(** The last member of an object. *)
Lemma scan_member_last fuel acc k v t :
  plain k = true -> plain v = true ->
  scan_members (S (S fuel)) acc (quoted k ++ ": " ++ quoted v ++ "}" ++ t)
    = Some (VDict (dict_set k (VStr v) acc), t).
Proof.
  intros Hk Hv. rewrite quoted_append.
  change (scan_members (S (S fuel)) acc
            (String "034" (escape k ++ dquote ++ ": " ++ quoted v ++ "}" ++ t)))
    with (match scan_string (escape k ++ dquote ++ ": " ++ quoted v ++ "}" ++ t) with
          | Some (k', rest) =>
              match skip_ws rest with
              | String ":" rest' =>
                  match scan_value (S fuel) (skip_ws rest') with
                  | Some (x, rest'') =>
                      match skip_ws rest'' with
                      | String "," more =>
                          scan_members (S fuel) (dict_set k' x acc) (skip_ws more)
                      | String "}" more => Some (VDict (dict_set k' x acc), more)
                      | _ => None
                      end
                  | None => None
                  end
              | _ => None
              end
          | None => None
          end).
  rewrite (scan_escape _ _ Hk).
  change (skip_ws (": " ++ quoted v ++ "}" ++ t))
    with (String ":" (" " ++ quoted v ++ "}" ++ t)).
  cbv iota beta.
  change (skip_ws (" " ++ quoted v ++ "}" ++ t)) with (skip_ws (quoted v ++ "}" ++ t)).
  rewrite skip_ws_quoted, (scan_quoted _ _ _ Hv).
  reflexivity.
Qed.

▶ _WORK ITEM_
Retrieve each line of the data in which the word "match" can be found.

▶ _TASK SOLUTION_
    with (match scan_string (escape k ++ dquote ++ ": " ++ quoted v ++ "}" ++ t) with
              match skip_ws rest with
                  match scan_value (S fuel) (skip_ws rest') with
                      match skip_ws rest'' with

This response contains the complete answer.